A woman and a man making love…man exhausts himself; woman is enriched, nourished, because she is at the receptive end. Making love, a man loses energy, a woman gains it. That’s why women have been suppressed all over the world. If they were not suppressed the man would be killed: it would become impossible for any man to satisfy any woman. Now, modern researchers say that women have multiple orgasms. A woman can make love to one dozen people in one night and still feel fresh, full of energy. A man can make love only once, and then he is exhausted. Man throws energy out, woman takes energy in. The same has to happen with God.
The Bauls say, “Become feminine, become passive.” But remember, when they say become passive they don’t mean to become lazy. To be lazy is also the same as to be active. Lazy is not passive. He may not be doing anything, but in his mind he goes on doing. He may not be actually doing anything, but he goes on doing many things in the mind – even more so, because the whole energy is available and he has nothing do. He goes on thinking and doing things in the mind; that activity remains.

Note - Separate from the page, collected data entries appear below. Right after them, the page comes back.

(* ===== verification/Words.v ===== *)
(** Machine words: fixed-width unsigned integers as [Z] with their wrap-around
    written out, their little-endian bytes, and the bit-counting builtins. *)

From S2P Require Import Prelude.

(** ** Bytes and words *)

(** A value of [std::byte] or [std::uint8_t]. *)
Definition is_byte (b : Z) : Prop := 0 ≤ b < 256.

#[export] Instance is_byte_dec b : Decision (is_byte b).
Proof. unfold is_byte. apply _. Defined.

(** A byte string: the contents of a key or of a value. *)
Definition is_bytes (l : list Z) : Prop := Forall is_byte l.

#[export] Instance is_bytes_dec l : Decision (is_bytes l).
Proof. unfold is_bytes. apply _. Defined.

(** Conversion to an unsigned type of [w] bits. *)
Definition wrap (w z : Z) : Z := z mod 2 ^ w.
Abbreviation wrap8 := (wrap 8).
Abbreviation wrap16 := (wrap 16).
Abbreviation wrap32 := (wrap 32).
Abbreviation wrap64 := (wrap 64).

(** Conversion of a [w]-bit pattern to the signed type of the same width. *)
Definition swrap (w z : Z) : Z := (z + 2 ^ (w - 1)) mod 2 ^ w - 2 ^ (w - 1).

Lemma wrap_small w z : 0 ≤ z < 2 ^ w → wrap w z = z.
Proof. apply Z.mod_small. Qed.

Lemma wrap_range w z : 0 ≤ w → 0 ≤ wrap w z < 2 ^ w.
Proof. intros. apply Z.mod_pos_bound, Z.pow_pos_nonneg; lia. Qed.

Lemma wrap_wrap w z : wrap w (wrap w z) = wrap w z.
Proof. unfold wrap. destruct (decide (2 ^ w = 0)) as [->|]; [by rewrite !Z.mod_0_r|]. by rewrite Zmod_mod. Qed.

Lemma swrap_small w z : 0 < w → - 2 ^ (w - 1) ≤ z < 2 ^ (w - 1) → swrap w z = z.
Proof.
  intros Hw Hz. unfold swrap.
  assert (2 ^ w = 2 * 2 ^ (w - 1)).
  { rewrite <- Z.pow_succ_r by lia. f_equal. lia. }
  rewrite Z.mod_small; lia.
Qed.

(** The byte at index [i] of the object representation of a little-endian
    integer [w]. *)
Definition byte_at (w : Z) (i : nat) : Z := Z.land (w ≫ (8 * Z.of_nat i)) 255.

(** The object representation of an integer of [n] bytes (little-endian), and
    the integer with a given object representation ([std::memcpy]). *)
Definition le_bytes (n : nat) (w : Z) : list Z := byte_at w <$> seq 0 n.

#[global] Arguments byte_at : simpl never.
#[global] Arguments le_bytes : simpl never.

Fixpoint le_word (l : list Z) : Z :=
  match l with
  | [] => 0
  | b :: l' => b + 256 * le_word l'
  end.

Lemma byte_at_div w i : byte_at w i = (w / 2 ^ (8 * Z.of_nat i)) mod 256.
Proof.
  unfold byte_at. change 255 with (Z.ones 8).
  rewrite Z.land_ones, Z.shiftr_div_pow2 by lia. done.
Qed.

Lemma byte_at_is_byte w i : is_byte (byte_at w i).
Proof. rewrite byte_at_div. apply Z.mod_pos_bound. lia. Qed.

Lemma testbit_byte_at w i j :
  0 ≤ j →
  Z.testbit (byte_at w i) j = bool_decide (j < 8) && Z.testbit w (8 * Z.of_nat i + j).
Proof.
  intros Hj. unfold byte_at. rewrite Z.land_spec, Z.shiftr_spec by lia.
  change 255 with (Z.ones 8).
  case_bool_decide.
  - rewrite Z.ones_spec_low by lia. rewrite andb_true_r, andb_true_l. f_equal. lia.
  - rewrite Z.ones_spec_high by lia. by rewrite andb_false_r.
Qed.

Lemma byte_at_eq_bits w1 w2 i :
  byte_at w1 i = byte_at w2 i ↔
  ∀ j, 0 ≤ j < 8 → Z.testbit w1 (8 * Z.of_nat i + j) = Z.testbit w2 (8 * Z.of_nat i + j).
Proof.
  split.
  - intros Heq j Hj. pose proof (f_equal (λ z, Z.testbit z j) Heq) as Hb. simpl in Hb.
    rewrite !testbit_byte_at in Hb by lia.
    rewrite !bool_decide_eq_true_2 in Hb by lia. done.
  - intros Hbits. apply Z.bits_inj'. intros j Hj.
    rewrite !testbit_byte_at by lia. case_bool_decide; [|done]. by rewrite Hbits by lia.
Qed.

Lemma byte_at_lor w1 w2 i : byte_at (Z.lor w1 w2) i = Z.lor (byte_at w1 i) (byte_at w2 i).
Proof. unfold byte_at. by rewrite Z.shiftr_lor, Z.land_lor_distr_l. Qed.

Lemma byte_at_0 i : byte_at 0 i = 0.
Proof. unfold byte_at. by rewrite Z.shiftr_0_l, Z.land_0_l. Qed.

Lemma byte_at_shiftr w (n i : nat) :
  byte_at (w ≫ (8 * Z.of_nat n)) i = byte_at w (n + i).
Proof. unfold byte_at. rewrite Z.shiftr_shiftr by lia. do 2 f_equal. lia. Qed.

Lemma byte_at_shiftl_ge w (n i : nat) :
  (n ≤ i)%nat → byte_at (w ≪ (8 * Z.of_nat n)) i = byte_at w (i - n).
Proof.
  intros. unfold byte_at. rewrite Z.shiftr_shiftl_r by lia. do 2 f_equal. lia.
Qed.

Lemma byte_at_shiftl_lt w (n i : nat) :
  (i < n)%nat → byte_at (w ≪ (8 * Z.of_nat n)) i = 0.
Proof.
  intros. apply Z.bits_inj'. intros j Hj. rewrite testbit_byte_at, Z.bits_0 by lia.
  case_bool_decide; [|done]. rewrite Z.shiftl_spec_low by lia. done.
Qed.

Lemma byte_at_ones w (n i : nat) :
  byte_at (Z.land w (Z.ones (8 * Z.of_nat n))) i = if decide (i < n)%nat then byte_at w i else 0.
Proof.
  apply Z.bits_inj'. intros j Hj. rewrite testbit_byte_at, Z.land_spec by lia.
  case_decide.
  - rewrite testbit_byte_at by lia. case_bool_decide; [|done].
    rewrite Z.ones_spec_low by lia. by rewrite andb_true_r.
  - rewrite Z.bits_0. case_bool_decide; [|done].
    rewrite Z.ones_spec_high by lia. by rewrite andb_false_r.
Qed.

Lemma byte_at_cons b w i :
  is_byte b →
  byte_at (b + 256 * w) i = match i with O => b | S i' => byte_at w i' end.
Proof.
  unfold is_byte. intros Hb. rewrite byte_at_div. destruct i as [|i].
  - simpl. rewrite Z.div_1_r. Z.div_mod_to_equations. lia.
  - rewrite byte_at_div.
    replace (2 ^ (8 * Z.of_nat (S i))) with (256 * 2 ^ (8 * Z.of_nat i)).
    2:{ change 256 with (2 ^ 8). rewrite <- Z.pow_add_r by lia. f_equal. lia. }
    rewrite <- Z.div_div by lia. do 2 f_equal. Z.div_mod_to_equations. lia.
Qed.

Lemma byte_at_le_word l i : is_bytes l → byte_at (le_word l) i = default 0 (l !! i).
Proof.
  intros Hl. revert i. induction Hl as [|b l Hb Hl IH]; intros i; simpl le_word.
  - rewrite byte_at_0. done.
  - rewrite byte_at_cons by done. destruct i; [done|]. by rewrite IH.
Qed.

Lemma le_word_range l : is_bytes l → 0 ≤ le_word l < 2 ^ (8 * Z.of_nat (length l)).
Proof.
  unfold is_bytes, is_byte. induction 1 as [|b l Hb Hl IH]; simpl le_word; [done|].
  simpl length. replace (2 ^ (8 * Z.of_nat (S (length l))))
    with (256 * 2 ^ (8 * Z.of_nat (length l))); [lia|].
  change 256 with (2 ^ 8). rewrite <- Z.pow_add_r by lia. f_equal. lia.
Qed.

Lemma length_le_bytes n w : length (le_bytes n w) = n.
Proof. unfold le_bytes. by rewrite length_fmap, length_seq. Qed.

Lemma lookup_le_bytes n w i : (i < n)%nat → le_bytes n w !! i = Some (byte_at w i).
Proof. intros. unfold le_bytes. rewrite list_lookup_fmap, lookup_seq_lt by done. done. Qed.

Lemma le_bytes_is_bytes n w : is_bytes (le_bytes n w).
Proof. apply Forall_fmap, Forall_true. intros. apply byte_at_is_byte. Qed.

#[export] Hint Resolve le_bytes_is_bytes byte_at_is_byte : unodb.

Lemma word_ext (n : nat) w1 w2 :
  0 ≤ w1 < 2 ^ (8 * Z.of_nat n) → 0 ≤ w2 < 2 ^ (8 * Z.of_nat n) →
  (∀ i, (i < n)%nat → byte_at w1 i = byte_at w2 i) → w1 = w2.
Proof.
  intros H1 H2 Heq. apply Z.bits_inj'. intros j Hj.
  destruct (decide (j < 8 * Z.of_nat n)).
  - assert (Hd : j = 8 * Z.of_nat (Z.to_nat (j / 8)) + j mod 8).
    { rewrite Z2Nat.id by (apply Z.div_pos; lia). apply Z.div_mod. lia. }
    rewrite Hd. apply byte_at_eq_bits.
    + apply Heq. enough (j / 8 < Z.of_nat n) by lia. apply Z.div_lt_upper_bound; lia.
    + apply Z.mod_pos_bound. lia.
  - rewrite <- (Z.mod_small w1 (2 ^ (8 * Z.of_nat n))) by done.
    rewrite <- (Z.mod_small w2 (2 ^ (8 * Z.of_nat n))) by done.
    rewrite !Z.mod_pow2_bits_high by lia. done.
Qed.

Lemma le_bytes_le_word l : is_bytes l → le_bytes (length l) (le_word l) = l.
Proof.
  intros Hl. apply list_eq_same_length with (length l); [done|apply length_le_bytes|].
  intros i x y Hi Hx Hy. rewrite lookup_le_bytes in Hx by done.
  rewrite byte_at_le_word, Hy in Hx by done. by simplify_eq.
Qed.

Lemma le_word_le_bytes n w : 0 ≤ w < 2 ^ (8 * Z.of_nat n) → le_word (le_bytes n w) = w.
Proof.
  intros Hw. apply (word_ext n); [|done|].
  - pose proof (le_word_range (le_bytes n w)) as Hr. rewrite length_le_bytes in Hr.
    auto with unodb.
  - intros i Hi. rewrite byte_at_le_word by auto with unodb. by rewrite lookup_le_bytes.
Qed.

(** [__builtin_bswap16/32/64]: reverse the order of the [n] bytes of [x].
    [src/portability_builtins.hpp:23-55] bswap *)
Definition bswap (n : nat) (x : Z) : Z := le_word (reverse (le_bytes n x)).

Lemma is_bytes_reverse l : is_bytes l → is_bytes (reverse l).
Proof. unfold is_bytes. by rewrite Forall_reverse. Qed.
#[export] Hint Resolve is_bytes_reverse : unodb.

Lemma le_bytes_bswap n x : le_bytes n (bswap n x) = reverse (le_bytes n x).
Proof.
  unfold bswap.
  pose proof (le_bytes_le_word (reverse (le_bytes n x))) as Hl.
  rewrite length_reverse, length_le_bytes in Hl. auto with unodb.
Qed.

Lemma bswap_range n x : 0 ≤ bswap n x < 2 ^ (8 * Z.of_nat n).
Proof.
  unfold bswap. pose proof (le_word_range (reverse (le_bytes n x))) as Hr.
  rewrite length_reverse, length_le_bytes in Hr. auto with unodb.
Qed.

Lemma bswap_involutive n x : 0 ≤ x < 2 ^ (8 * Z.of_nat n) → bswap n (bswap n x) = x.
Proof.
  intros. unfold bswap at 1. rewrite le_bytes_bswap, reverse_involutive.
  by apply le_word_le_bytes.
Qed.

(** ** Bit counting *)

Fixpoint pos_ctz (p : positive) : nat :=
  match p with
  | xO p' => S (pos_ctz p')
  | _ => 0
  end.

(** [std::countr_zero] on an unsigned integer of [w] bits. *)
Definition countr_zero (w : nat) (x : Z) : nat :=
  match x with
  | Zpos p => pos_ctz p
  | _ => w
  end.

Fixpoint pos_popcount (p : positive) : nat :=
  match p with
  | xH => 1
  | xO p' => pos_popcount p'
  | xI p' => S (pos_popcount p')
  end.

(** [std::popcount] *)
Definition popcount (x : Z) : nat :=
  match x with
  | Zpos p => pos_popcount p
  | _ => 0
  end.

(** [std::bit_ceil] on [std::size_t]: the least power of two not below [x]. *)
Definition bit_ceil (x : Z) : Z := if x <=? 1 then 1 else 2 ^ Z.log2_up x.

Lemma countr_zero_spec w x :
  0 < x →
  Z.testbit x (Z.of_nat (countr_zero w x)) = true ∧
  ∀ j, 0 ≤ j < Z.of_nat (countr_zero w x) → Z.testbit x j = false.
Proof.
  intros Hx. destruct x as [|p|p]; [lia| |lia]. simpl. clear Hx.
  induction p as [p IH|p IH|]; simpl pos_ctz.
  - split; [done|lia].
  - destruct IH as [IH1 IH2]. rewrite Pos2Z.inj_xO, Nat2Z.inj_succ. split.
    + rewrite Z.testbit_even_succ by lia. done.
    + intros j Hj. destruct (decide (j = 0)) as [->|]; [done|].
      replace j with (Z.succ (j - 1)) by lia. rewrite Z.testbit_even_succ by lia.
      apply IH2. lia.
  - split; [done|lia].
Qed.

Lemma countr_zero_unique w x n :
  0 ≤ x → Z.testbit x (Z.of_nat n) = true →
  (∀ j, 0 ≤ j < Z.of_nat n → Z.testbit x j = false) → countr_zero w x = n.
Proof.
  intros Hx Hn Hlow.
  assert (0 < x) as Hpos. { destruct (decide (x = 0)) as [->|]; [|lia]. by rewrite Z.bits_0 in Hn. }
  destruct (countr_zero_spec w x Hpos) as [Ht Hl].
  destruct (lt_eq_lt_dec (countr_zero w x) n) as [[|]|]; [|done|].
  - rewrite Hlow in Ht by lia. done.
  - rewrite Hl in Hn by lia. done.
Qed.

Lemma bit_ceil_spec x :
  0 ≤ x → x ≤ bit_ceil x ∧ (1 < x → bit_ceil x < 2 * x) ∧ ∃ k, 0 ≤ k ∧ bit_ceil x = 2 ^ k.
Proof.
  intros Hx. unfold bit_ceil. zcases.
  - split_and!; [lia|lia|]. by exists 0.
  - pose proof (Z.log2_up_spec x ltac:(lia)) as [Hlo Hhi].
    split_and!; [done| |eexists; split; [|done]; apply Z.log2_up_nonneg].
    intros _. replace (Z.log2_up x) with (Z.succ (Z.pred (Z.log2_up x))) by lia.
    rewrite Z.pow_succ_r; [lia|]. pose proof (Z.log2_up_pos x). lia.
Qed.

Lemma byte_at_wrap64 w (i : nat) : byte_at (wrap64 w) i = if decide (i < 8)%nat then byte_at w i else 0.
Proof.
  replace (wrap64 w) with (Z.land w (Z.ones (8 * Z.of_nat 8))) by (by rewrite Z.land_ones).
  apply byte_at_ones.
Qed.

Lemma shiftl_1_ones n : 0 ≤ n → (1 ≪ n) - 1 = Z.ones n.
Proof. intros. unfold Z.ones. lia. Qed.

Lemma byte_at_small b i : is_byte b → byte_at b i = if decide (i = 0%nat) then b else 0.
Proof.
  intros Hb. replace b with (b + 256 * 0) at 1 by lia. rewrite byte_at_cons by done.
  destruct i; case_decide; try done. apply byte_at_0.
Qed.

Lemma wrap64_lor a b : wrap64 (Z.lor a b) = Z.lor (wrap64 a) (wrap64 b).
Proof. unfold wrap. rewrite <- !Z.land_ones by lia. apply Z.land_lor_distr_l. Qed.

Lemma lor_range n a b : 0 ≤ n → 0 ≤ a < 2 ^ n → 0 ≤ b < 2 ^ n → 0 ≤ Z.lor a b < 2 ^ n.
Proof.
  intros Hn Ha Hb. replace (Z.lor a b) with (Z.lor a b mod 2 ^ n).
  - apply Z.mod_pos_bound. lia.
  - rewrite <- Z.land_ones, Z.land_lor_distr_l, !Z.land_ones, !Z.mod_small by lia. done.
Qed.

Lemma land_range n a b : 0 ≤ n → 0 ≤ b < 2 ^ n → 0 ≤ Z.land a b < 2 ^ n.
Proof.
  intros Hn Hb. replace (Z.land a b) with (Z.land a b mod 2 ^ n).
  - apply Z.mod_pos_bound. lia.
  - rewrite <- !Z.land_ones, <- Z.land_assoc, (Z.land_ones b), (Z.mod_small b) by lia. done.
Qed.
Lemma zip_with_replicate {A B C} (f : A → B → C) n x (l : list B) :
  (length l ≤ n)%nat → zip_with f (replicate n x) l = f x <$> l.
Proof.
  revert n. induction l as [|b l IH]; intros [|n] Hn; simpl in *; try done; [lia|].
  f_equal. apply IH. lia.
Qed.

Lemma zip_with_replicate_r {A B C} (f : A → B → C) n x (l : list A) :
  (length l ≤ n)%nat → zip_with f l (replicate n x) = (λ a, f a x) <$> l.
Proof.
  revert n. induction l as [|b l IH]; intros [|n] Hn; simpl in *; try done; [lia|].
  f_equal. apply IH. lia.
Qed.

(** Equality search: the lanes that equal [b]. *)
Lemma movemask_eq_byte (b : Z) (ks : m128) :
  (length ks ≤ 16)%nat →
  _mm_movemask_epi8 (_mm_cmpeq_epi8 (_mm_set1_epi8 b) ks) = bits_of (Z.eqb b <$> ks).
Proof. intros. rewrite movemask_cmpeq. unfold _mm_set1_epi8. by rewrite zip_with_replicate. Qed.

Lemma zip_with_max_eqb (x y : list Z) :
  zip_with Z.eqb (zip_with Z.max y x) y = zip_with Z.leb x y.
Proof.
  revert y. induction x as [|a x IH]; intros [|b y]; simpl; [done..|].
  f_equal; [|apply IH]. zcases; lia.
Qed.

(** Unsigned [<=] search, with the replicated byte on either side. *)
Lemma movemask_le_byte_r (b : Z) (ks : m128) :
  (length ks ≤ 16)%nat →
  _mm_movemask_epi8 (_mm_cmple_epu8 ks (_mm_set1_epi8 b)) = bits_of ((λ k, k <=? b) <$> ks).
Proof.
  intros. unfold _mm_cmple_epu8. rewrite movemask_cmpeq, zip_with_max_eqb.
  unfold _mm_set1_epi8. by rewrite zip_with_replicate_r.
Qed.

Lemma movemask_le_byte_l (b : Z) (ks : m128) :
  (length ks ≤ 16)%nat →
  _mm_movemask_epi8 (_mm_cmple_epu8 (_mm_set1_epi8 b) ks) = bits_of (Z.leb b <$> ks).
Proof.
  intros. unfold _mm_cmple_epu8. rewrite movemask_cmpeq, zip_with_max_eqb.
  unfold _mm_set1_epi8. by rewrite zip_with_replicate.
Qed.

(** ** Lemmas: [contains_byte] finds the first equal byte *)

(** Repeat the byte [c] in [n] bytes. *)
Fixpoint rep_byte (c : Z) (n : nat) : Z :=
  match n with O => 0 | S n' => c + 256 * rep_byte c n' end.

(** [has_zero_byte] on unbounded integers, for any number of bytes. *)
Definition zero_bits (v : Z) (n : nat) : Z :=
  Z.land (Z.land (v - rep_byte 1 n) (Z.lnot v)) (rep_byte 128 n).

Lemma testbit_cons_byte c z j :
  is_byte c → 0 ≤ j →
  Z.testbit (c + 256 * z) j = if decide (j < 8) then Z.testbit c j else Z.testbit z (j - 8).
Proof.
  unfold is_byte. intros Hc Hj. case_decide.
  - rewrite <- (Z.mod_pow2_bits_low (c + 256 * z) 8) by lia. f_equal.
    change (2 ^ 8) with 256. Z.div_mod_to_equations. lia.
  - replace j with (j - 8 + 8) at 1 by lia. rewrite <- Z.div_pow2_bits by lia. f_equal.
    change (2 ^ 8) with 256. Z.div_mod_to_equations. lia.
Qed.

Lemma land_cons_byte a b x y :
  is_byte a → is_byte b → Z.land (a + 256 * x) (b + 256 * y) = Z.land a b + 256 * Z.land x y.
Proof.
  intros Ha Hb. assert (is_byte (Z.land a b)) by (apply (land_range 8); unfold is_byte in *; lia).
  apply Z.bits_inj'. intros j Hj. rewrite Z.land_spec, !testbit_cons_byte by done.
  by case_decide; rewrite Z.land_spec.
Qed.

Lemma lnot_cons_byte b v : is_byte b → Z.lnot (b + 256 * v) = (255 - b) + 256 * Z.lnot v.
Proof. unfold Z.lnot. lia. Qed.

(** One byte of the trick: no borrow leaves a non-zero byte, whose result bit is
    clear; at a zero byte the result bit is set. *)
Lemma zero_byte_test b : is_byte b → b ≠ 0 → Z.land (Z.land (b - 1) (255 - b)) 128 = 0.
Proof.
  unfold is_byte. intros Hb Hne.
  assert (Hall : forallb (λ b, Z.land (Z.land (b - 1) (255 - b)) 128 =? 0) (seqZ 1 255) = true)
    by (by vm_compute).
  rewrite forallb_forall in Hall. apply Z.eqb_eq, Hall, list_elem_of_In, elem_of_seqZ. lia.
Qed.

Lemma zero_bits_cons_ne b v n :
  is_byte b → b ≠ 0 → zero_bits (b + 256 * v) (S n) = 256 * zero_bits v n.
Proof.
  unfold is_byte. intros Hb Hne. unfold zero_bits. cbn [rep_byte].
  rewrite lnot_cons_byte by done.
  replace (b + 256 * v - (1 + 256 * rep_byte 1 n)) with ((b - 1) + 256 * (v - rep_byte 1 n)) by lia.
  rewrite !land_cons_byte, zero_byte_test by (try apply (land_range 8); unfold is_byte; lia). lia.
Qed.

Lemma zero_bits_cons_zero v n : ∃ x, zero_bits (0 + 256 * v) (S n) = 128 + 256 * x.
Proof.
  unfold zero_bits. cbn [rep_byte]. rewrite lnot_cons_byte by (unfold is_byte; lia).
  replace (0 + 256 * v - (1 + 256 * rep_byte 1 n)) with (255 + 256 * (v - rep_byte 1 n - 1)) by lia.
  rewrite !land_cons_byte by (try apply (land_range 8); unfold is_byte; lia).
  by eexists.
Qed.

Lemma rep_byte_nonneg c n : 0 ≤ c → 0 ≤ rep_byte c n.
Proof. intros. induction n; simpl; lia. Qed.

Lemma zero_bits_nonneg v n : 0 ≤ zero_bits v n.
Proof. apply Z.land_nonneg. right. apply rep_byte_nonneg. lia. Qed.

Lemma countr_zero_256 w x : 0 < x → countr_zero w (256 * x) = (8 + countr_zero w x)%nat.
Proof. by destruct x. Qed.

Lemma countr_zero_128 w x : 0 ≤ 128 + 256 * x → countr_zero w (128 + 256 * x) = 7%nat.
Proof. intros. replace (128 + 256 * x) with (128 * (1 + 2 * x)) by lia. by destruct x; [..|lia]. Qed.

Lemma zero_bits_first_index l :
  is_bytes l →
  match first_index (Z.eqb 0 <$> l) with
  | None => zero_bits (le_word l) (length l) = 0
  | Some i => zero_bits (le_word l) (length l) ≠ 0 ∧
              (countr_zero 32 (zero_bits (le_word l) (length l)) / 8)%nat = i
  end.
Proof.
  induction 1 as [|b l Hb Hl IH]; [done|]. cbn [le_word length fmap list_fmap].
  destruct (Z.eqb_spec 0 b) as [<-|Hne]; cbn [first_index].
  - destruct (zero_bits_cons_zero (le_word l) (length l)) as [x Hx].
    pose proof (zero_bits_nonneg (0 + 256 * le_word l) (S (length l))) as Hnn.
    rewrite Hx in Hnn |- *. rewrite countr_zero_128 by done. split; [lia|done].
  - rewrite zero_bits_cons_ne by done.
    change (list_fmap Z bool (Z.eqb 0) l) with (Z.eqb 0 <$> l).
    destruct (first_index (Z.eqb 0 <$> l)) as [i|]; cbn [fmap option_fmap option_map]; [|lia].
    destruct IH as [Hz Hc]. pose proof (zero_bits_nonneg (le_word l) (length l)).
    split; [lia|]. rewrite countr_zero_256 by lia.
    change (8 + countr_zero 32 (zero_bits (le_word l) (length l)))%nat
      with (1 * 8 + countr_zero 32 (zero_bits (le_word l) (length l)))%nat.
    rewrite Nat.div_add_l by lia. lia.
Qed.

Passivity does not mean inactivity, it means a very expectant patience, a very active patience, alive patience. The lazy man is dull; the lazy man is simply dead. Passivity is not deadness. It is fully alive: the reservoir is full of energy, but not going anywhere, not going on any search, just waiting for the Beloved to come.
That’s why women never take any initiative in love affairs – they cannot. If a woman takes the initiative in the love affair, then she must be a part of the “lib movement.” Then she is losing her womanhood somehow. They wait: the initiative has to come from the man. The woman waits – not that she doesn’t love, she loves tremendously; no man can love that deeply – but she waits. She trusts that things will happen in their right time, and hurrying is not good. A woman is non-tense but full of energy, hence the feminine beauty. The roundness of the feminine body is not only a physical thing – the same is so in her psychology also. She has a round shape, smooth, warm, ready to dissolve, but not aggressive. Passivity means non-aggressiveness, nonviolence. It is not laziness.
I have heard….
The Swiss people, especially those from their capital, Berne, are said to be as slow as snails. One day two Berner friends went out for a walk. After one hour one said, “Christmas is beautiful.”
Another hour passed when his friend answered, “Yes, and love is beautiful too.”
After a long while the first answered, “You are right but Christmas is more often.”
One can be so lazy that Christmas is more often than lovemaking. Laziness is a sort of stagnancy. Laziness is lustlessness; laziness is suicide – slow, very slow. So remember, passivity is not negation of energy. Passivity is a reservoir of energy – vibrant, throbbing streaming, ready to receive, but non-aggressive.
A Sufi mystic was sitting under a tree. A passerby told him, “What are you doing here? Your house is on fire.” Just in front of him the house was on fire.